Collected data entries:
◆ ◆ ◆ ◆ ◆
(** The head of the sorted list is the first element of the input that
    no other element must precede. *)
Lemma sort_keyed_head (l : list (K * A)) :
  l <> [] ->
  exists l1 x l2,
    l = l1 ++ x :: l2
    /\ hd_error (sort_keyed before l) = Some x
    /\ (forall y, In y l1 -> before (fst y) (fst x) = false)
    /\ (forall y, In y l2 -> before (fst x) (fst y) = true).
Proof.
  induction l as [|a t IH]; intros Hne; [congruence|].
  destruct t as [|b t'].
  - exists [], a, []. simpl. repeat split; intros y [].
  - destruct IH as (l1 & x & l2 & Heq & Hhd & H1 & H2); [discriminate|].
    change (sort_keyed before (a :: b :: t'))
      with (ins before a (sort_keyed before (b :: t'))).
    destruct (sort_keyed before (b :: t')) as [|x' s] eqn:Es; [discriminate|].
    injection Hhd as ->. simpl ins.
    destruct (before (fst a) (fst x)) eqn:Hax.
    + exists [], a, (b :: t'). repeat split; [intros y [] | intros y Hy].
      rewrite Heq in Hy. apply in_app_or in Hy.
      destruct Hy as [Hy | [<- | Hy]].
      * apply (before_trans _ (fst x)); [assumption|].
        destruct (before_total (fst x) (fst y)) as [H|H]; [assumption|].
        rewrite (H1 y Hy) in H. discriminate.
      * assumption.
      * apply (before_trans _ (fst x)); [assumption | now apply H2].
    + exists (a :: l1), x, l2. rewrite Heq. simpl. repeat split.
      * intros y [<- | Hy]; [assumption | now apply H1].
      * assumption.
Qed.

End SortFacts.

(** ** The version resolver *)

Lemma triple_leb_le (a b : Z * Z * Z) : triple_leb a b = true <-> triple_le a b.
Proof.
  destruct a as [[a1 a2] a3], b as [[b1 b2] b3]. unfold triple_leb, triple_le, triple_lt.
  rewrite !orb_true_iff, !andb_true_iff, !orb_true_iff, !andb_true_iff.
  rewrite !Z.ltb_lt, !Z.eqb_eq, Z.leb_le.
  split.
  - intros [H | (-> & [H | (-> & H)])]; [left; lia | left; lia |].
    destruct (Z.eq_dec a3 b3) as [-> | Hne]; [now right | left; lia].
  - intros [H | H]; [lia|]. injection H as -> -> ->. lia.
Qed.

Lemma triple_leb_gt (a b : Z * Z * Z) : triple_leb a b = false <-> triple_lt b a.
Proof.
  destruct a as [[a1 a2] a3], b as [[b1 b2] b3]. unfold triple_leb, triple_lt.
  rewrite !orb_false_iff, !andb_false_iff, !orb_false_iff, !andb_false_iff.
  rewrite !Z.ltb_ge, !Z.eqb_neq, Z.leb_gt. lia.
Qed.

Lemma triple_leb_total (a b : Z * Z * Z) :
  triple_leb b a = true \/ triple_leb a b = true.
Proof.
  destruct (triple_leb b a) eqn:H; [now left | right].
  apply triple_leb_gt in H. apply triple_leb_le. now left.
Qed.

Lemma triple_leb_trans (a b c : Z * Z * Z) :
  triple_leb b a = true -> triple_leb c b = true -> triple_leb c a = true.
Proof.
  rewrite !triple_leb_le.
  destruct a as [[a1 a2] a3], b as [[b1 b2] b3], c as [[c1 c2] c3].
  unfold triple_le, triple_lt.
  intros [H1 | H1] [H2 | H2];
    try (injection H1 as -> -> ->); try (injection H2 as -> -> ->);
    solve [now right | left; lia].
Qed.

Lemma sort_newest_first_head (files : list string) :
  files <> [] ->
  exists earlier chosen later,
    files = earlier ++ chosen :: later
    /\ hd_error (sort_newest_first files) = Some chosen
    /\ (forall f, In f earlier -> triple_lt (file_sort_key f) (file_sort_key chosen))
    /\ (forall f, In f later -> triple_le (file_sort_key f) (file_sort_key chosen)).
Proof.
  intros Hne. unfold sort_newest_first.
  set (keyed := map (fun f => (file_sort_key f, f)) files).
  destruct (sort_keyed_head (fun a b => triple_leb b a)
              (fun a b => triple_leb_total a b)
              (fun a b c => triple_leb_trans a b c) keyed)
    as (l1 & x & l2 & Heq & Hhd & H1 & H2).
  { subst keyed. destruct files; [congruence | discriminate]. }
  subst keyed. apply map_eq_app in Heq as (earlier & rest & -> & <- & Hrest).
  apply map_eq_cons in Hrest as (chosen & later & -> & <- & <-).
  exists earlier, chosen, later. split; [reflexivity|]. split.
  - destruct (sort_keyed _ _) as [|y s]; [discriminate|].
    simpl in *. now injection Hhd as ->.
  - split.
    + intros f Hf. apply triple_leb_gt.
      apply (H1 (file_sort_key f, f)). apply in_map_iff. now exists f.
    + intros f Hf. apply triple_leb_le.
      apply (H2 (file_sort_key f, f)). apply in_map_iff. now exists f.
Qed.

Lemma find_latest_file_some
  (glob : string -> list string) (file_pattern folder_prefix subfolder : string) :
  let candidates := latest_candidates glob file_pattern folder_prefix subfolder in
  candidates <> [] ->
  exists earlier chosen later,
    candidates = earlier ++ chosen :: later
    /\ find_latest_file glob file_pattern folder_prefix subfolder = Some chosen
    /\ (forall f, In f earlier -> triple_lt (file_sort_key f) (file_sort_key chosen))
    /\ (forall f, In f later -> triple_le (file_sort_key f) (file_sort_key chosen)).
Proof.
  intros candidates Hne. unfold find_latest_file. fold candidates.
  destruct (sort_newest_first_head candidates Hne)
    as (earlier & chosen & later & Heq & Hhd & H1 & H2).
  exists earlier, chosen, later. repeat split; try assumption.
  destruct candidates; [congruence | exact Hhd].
Qed.

(** C6. On candidates with ASCII names, [find_latest_file] returns the
    candidate whose (yearStart, yearEnd, subPeriod) triple, extracted
    from its base name, is lexicographically greatest, and among equals
    the one found first: every candidate found earlier has a strictly
    smaller triple, every later one a smaller or equal triple.  Without
    candidates it returns [None]; the function only lists directories
    and performs no operation on a file.  In the file system with the
    version 202324-q4 in the working directory and the versions
    202425-q1 and 202425-Q1 in a versioned folder, the first of the two
    newest is returned. *)
Theorem find_latest_file_greatest
  (glob : string -> list string) (file_pattern folder_prefix subfolder : string) :
  let candidates := latest_candidates glob file_pattern folder_prefix subfolder in
  let version f := extract_year_quarter_from_filename (Path.basename f) in
  ((forall f, In f candidates -> ascii_text f = true) ->
   (candidates = [] ->
    find_latest_file glob file_pattern folder_prefix subfolder = None)
   /\ (candidates <> [] ->
       exists earlier chosen later,
         candidates = earlier ++ chosen :: later
         /\ find_latest_file glob file_pattern folder_prefix subfolder = Some chosen
         /\ (forall f, In f earlier -> triple_lt (version f) (version chosen))
         /\ (forall f, In f later -> triple_le (version f) (version chosen))))
  /\ find_latest_file two_versions "app-underlying-data-starts-*.csv"
       "apprenticeships" "supporting-files"
     = Some "apprenticeships_2024-25/supporting-files/app-underlying-data-starts-202425-q1.csv"%string.
Proof.
  intros candidates version. split; [|reflexivity].
  intros _. split.
  - intros Hnil. unfold find_latest_file. fold candidates. now rewrite Hnil.
  - apply find_latest_file_some.
Qed.

(** C10. The archive fallback looks for archives under the versioned
    folders only: when none of them holds a matching archive it returns
    [None] and touches no file, whatever the working directory contains,
    whereas [find_latest_file] with the same pattern returns one of the
    files of the working directory. *)
Theorem zip_fallback_ignores_working_directory
  (glob namelist : string -> list string) (zip_pattern folder_prefix subfolder : string) :
  (forall folder, In folder (glob (Str.cat folder_prefix "_*")) ->
                  glob (Path.join3 folder subfolder zip_pattern) = []) ->
  glob zip_pattern <> [] ->
  extract_from_zip_if_needed glob namelist zip_pattern folder_prefix subfolder
  = (None, [])
  /\ exists f, find_latest_file glob zip_pattern folder_prefix subfolder = Some f
               /\ In f (glob zip_pattern).
Proof.
  intros Hfolders Hroot.
  assert (Hnone : folder_candidates glob zip_pattern folder_prefix subfolder = []).
  { unfold folder_candidates.
    induction (glob (Str.cat folder_prefix "_*")) as [|folder rest IH]; simpl.
    - reflexivity.
    - rewrite (Hfolders folder (or_introl eq_refl)). simpl. apply IH.
      intros f Hf. apply Hfolders. now right. }
  split.
  - unfold extract_from_zip_if_needed. now rewrite Hnone.
  - destruct (find_latest_file_some glob zip_pattern folder_prefix subfolder)
      as (earlier & f & later & Heq & Hf & _).
    { unfold latest_candidates. rewrite Hnone, app_nil_r. exact Hroot. }
    exists f. split; [assumption|].
    unfold latest_candidates in Heq. rewrite Hnone, app_nil_r in Heq.
    rewrite Heq. apply in_elt.
Qed.

(** ** Prefixes, substrings and the order of strings *)

Lemma prefix_nil (s : string) : String.prefix EmptyString s = true.
Proof. destruct s; reflexivity. Qed.

Lemma prefix_cons (c d : ascii) (p s : string) :
  String.prefix (String c p) (String d s) = Ascii.eqb c d && String.prefix p s.
Proof.
  simpl. destruct (Ascii.ascii_dec c d) as [-> | Hne].
  - now rewrite Ascii.eqb_refl.
  - apply Ascii.eqb_neq in Hne. now rewrite Hne.
Qed.

Lemma prefix_append (p s : string) : String.prefix p (Str.cat p s) = true.
Proof.
  induction p as [|c p IH]; [apply prefix_nil|].
  simpl append. now rewrite prefix_cons, Ascii.eqb_refl.
Qed.

Lemma prefix_split : forall p s,
  String.prefix p s = true -> exists r, s = Str.cat p r.
Proof.
  induction p as [|c p IH]; intros s H.
  - now exists s.
  - destruct s as [|d s]; [discriminate|].
    rewrite prefix_cons in H. apply andb_true_iff in H as [Hc Hp].
    apply Ascii.eqb_eq in Hc as ->.
    destruct (IH _ Hp) as (r & ->). now exists r.
Qed.

Lemma contains_cons (needle : string) (c : ascii) (t : string) :
  Str.contains needle (String c t)
  = String.prefix needle (String c t) || Str.contains needle t.
Proof. reflexivity. Qed.

Lemma contains_prefix (needle hay : string) :
  String.prefix needle hay = true -> Str.contains needle hay = true.
Proof. intros H. destruct hay; simpl in *; now rewrite H. Qed.

Lemma contains_append (a needle b : string) :
  Str.contains needle (Str.cat a (Str.cat needle b)) = true.
Proof.
  induction a as [|c a IH].
  - change (Str.contains needle (Str.cat needle b) = true).
    apply contains_prefix, prefix_append.
  - simpl append. rewrite contains_cons, IH. apply orb_true_r.
Qed.

Lemma contains_append_l : forall a b needle,
  Str.contains needle (Str.cat a b) = false -> Str.contains needle b = false.
Proof.
  induction a as [|c a IH]; intros b needle H; [exact H|].
  simpl append in H. rewrite contains_cons in H.
  apply orb_false_iff in H as [_ H]. now apply IH.
Qed.

Lemma ascii_compare_refl (c : ascii) : Ascii.compare c c = Eq.
Proof. unfold Ascii.compare. apply N.compare_refl. Qed.

Lemma string_compare_refl (s : string) : String.compare s s = Eq.
Proof.
  induction s as [|c s IH]; simpl; [reflexivity|].
  now rewrite ascii_compare_refl.
Qed.
(** * Mass regression notebooks: the sampler, the target scaling, the
      training step and the feature-scaling layer

    A shallow embedding of [mass_regression_lecture5.ipynb] (functions
    [get_data], [loss_func], [scale_target], [train_step], [train_loop])
    and of the [FeatureScaling] layer of [keras_api_solution_lecture4.ipynb].

    Conventions of the embedding.
    - A numpy / tensorflow array of floats is a [list R]; a two-dimensional
      array is the list of its rows.
    - The sampler is embedded twice.  In [MassRegression] arithmetic is
      the arithmetic of the real numbers and [astype(np.float32)] is the
      identity: what is proved there holds over real arithmetic, and of
      the code where no rounding enters (counts, shapes, the loop test,
      the generator).  In [Float32] every cast and every operation on a
      float32 array rounds, through an interface of float32 arithmetic;
      the first embedding is the second one without rounding.  The target
      scaling, the loss and the feature-scaling layer are embedded over
      the real numbers only.
    - A float that is not a finite number (the [nan] of an empty mean, the
      [inf] or [nan] of a division by zero) is [None] in an [option R].
      Every comparison with such a value is false, as it is for [nan] and,
      for [abs(x) < c], for [inf].
    - The global numpy generator is threaded explicitly: a sampling
      function takes the generator state and returns the state it leaves.
    - The only loop of the sampler that is not a counted loop is bounded by
      a [fuel] argument: the number of times its body may run. *)

From Stdlib Require Import Reals Lra Lia List Arith.
From Stdlib Require String.
From Stdlib Require Import ClassicalEpsilon FunctionalExtensionality.
Import ListNotations.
◆ ◆ ◆ ◆ ◆
Task statement: State how many lines of the records contain the string "over". The number is the whole answer.

Problem solution: 2